→ **Exercise description**
Below is the data. Give it again, complete and exact.

→ **Provided data**
(** [# Layout] *)
Definition layout_run (styles classes : nat) : Run unit :=
  display <~ dict_get styles "display" "" ;;
  if PyStr.contains "flex" display then list_append classes "flex"
  else
    display <~ dict_get styles "display" "" ;;
    if PyStr.contains "block" display then list_append classes "block"
    else skip.

(** [# Typography], font size *)
Definition font_size_run (styles classes : nat) : Run unit :=
  font_size <~ dict_get styles "fontSize" "" ;;
  if PyStr.contains "24px" font_size || PyStr.contains "2rem" font_size
  then list_append classes "text-2xl"
  else if PyStr.contains "20px" font_size then list_append classes "text-xl"
  else if PyStr.contains "18px" font_size then list_append classes "text-lg"
  else if PyStr.contains "14px" font_size then list_append classes "text-sm"
  else skip.

(** [# Typography], font weight *)
Definition font_weight_run (styles classes : nat) : Run unit :=
  font_weight <~ dict_get styles "fontWeight" "" ;;
  if bool_decide (font_weight ∈ ["700"; "bold"])
  then list_append classes "font-bold"
  else if bool_decide (font_weight ∈ ["600"; "500"])
  then list_append classes "font-medium"
  else skip.

(** [# Colors], text colour *)
Definition color_run (styles classes : nat) : Run unit :=
  color <~ dict_get styles "color" "" ;;
  if PyStr.contains "rgb(0, 0, 0)" color || PyStr.contains "#000" color
  then list_append classes "text-black"
  else if PyStr.contains "rgb(255, 255, 255)" color
          || PyStr.contains "#fff" color
  then list_append classes "text-white"
  else if PyStr.contains "gray" color || PyStr.contains "grey" color
  then list_append classes "text-gray-600"
  else skip.
(** * cfrt: a round tripper that answers the Cloudflare "I'm under attack" page

    Shallow embedding of [cfrt/roundtripper.go] and proofs of the properties
    its specification states.

    Go strings are byte strings: they are modelled by [string], whose
    characters are the 256 values of [ascii].  Go maps with string keys
    ([http.Header], [url.Values]) are modelled by [gmap string (list string)].
    A [float64] is a primitive binary64 [float]. *)

From Stdlib Require Import ZArith String Ascii List Lia DecimalString.
From Stdlib Require Import Floats.PrimFloat Floats.SpecFloat Floats.FloatOps.
From stdpp Require Import base option list sorting gmap strings.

→ **Written response**
(** [# Layout] *)
Definition layout_run (styles classes : nat) : Run unit :=
  display <~ dict_get styles "display" "" ;;
  if PyStr.contains "flex" display then list_append classes "flex"
  else
    display <~ dict_get styles "display" "" ;;
    if PyStr.contains "block" display then list_append classes "block"
    else skip.

(** [# Typography], font size *)
Definition font_size_run (styles classes : nat) : Run unit :=
  font_size <~ dict_get styles "fontSize" "" ;;
  if PyStr.contains "24px" font_size || PyStr.contains "2rem" font_size
  then list_append classes "text-2xl"
  else if PyStr.contains "20px" font_size then list_append classes "text-xl"
  else if PyStr.contains "18px" font_size then list_append classes "text-lg"
  else if PyStr.contains "14px" font_size then list_append classes "text-sm"
  else skip.

(** [# Typography], font weight *)
Definition font_weight_run (styles classes : nat) : Run unit :=
  font_weight <~ dict_get styles "fontWeight" "" ;;
  if bool_decide (font_weight ∈ ["700"; "bold"])
  then list_append classes "font-bold"
  else if bool_decide (font_weight ∈ ["600"; "500"])
  then list_append classes "font-medium"
  else skip.

(** [# Colors], text colour *)
Definition color_run (styles classes : nat) : Run unit :=
  color <~ dict_get styles "color" "" ;;
  if PyStr.contains "rgb(0, 0, 0)" color || PyStr.contains "#000" color
  then list_append classes "text-black"
  else if PyStr.contains "rgb(255, 255, 255)" color
          || PyStr.contains "#fff" color
  then list_append classes "text-white"
  else if PyStr.contains "gray" color || PyStr.contains "grey" color
  then list_append classes "text-gray-600"
  else skip.
(** * cfrt: a round tripper that answers the Cloudflare "I'm under attack" page

    Shallow embedding of [cfrt/roundtripper.go] and proofs of the properties
    its specification states.

    Go strings are byte strings: they are modelled by [string], whose
    characters are the 256 values of [ascii].  Go maps with string keys
    ([http.Header], [url.Values]) are modelled by [gmap string (list string)].
    A [float64] is a primitive binary64 [float]. *)

From Stdlib Require Import ZArith String Ascii List Lia DecimalString.
From Stdlib Require Import Floats.PrimFloat Floats.SpecFloat Floats.FloatOps.
From stdpp Require Import base option list sorting gmap strings.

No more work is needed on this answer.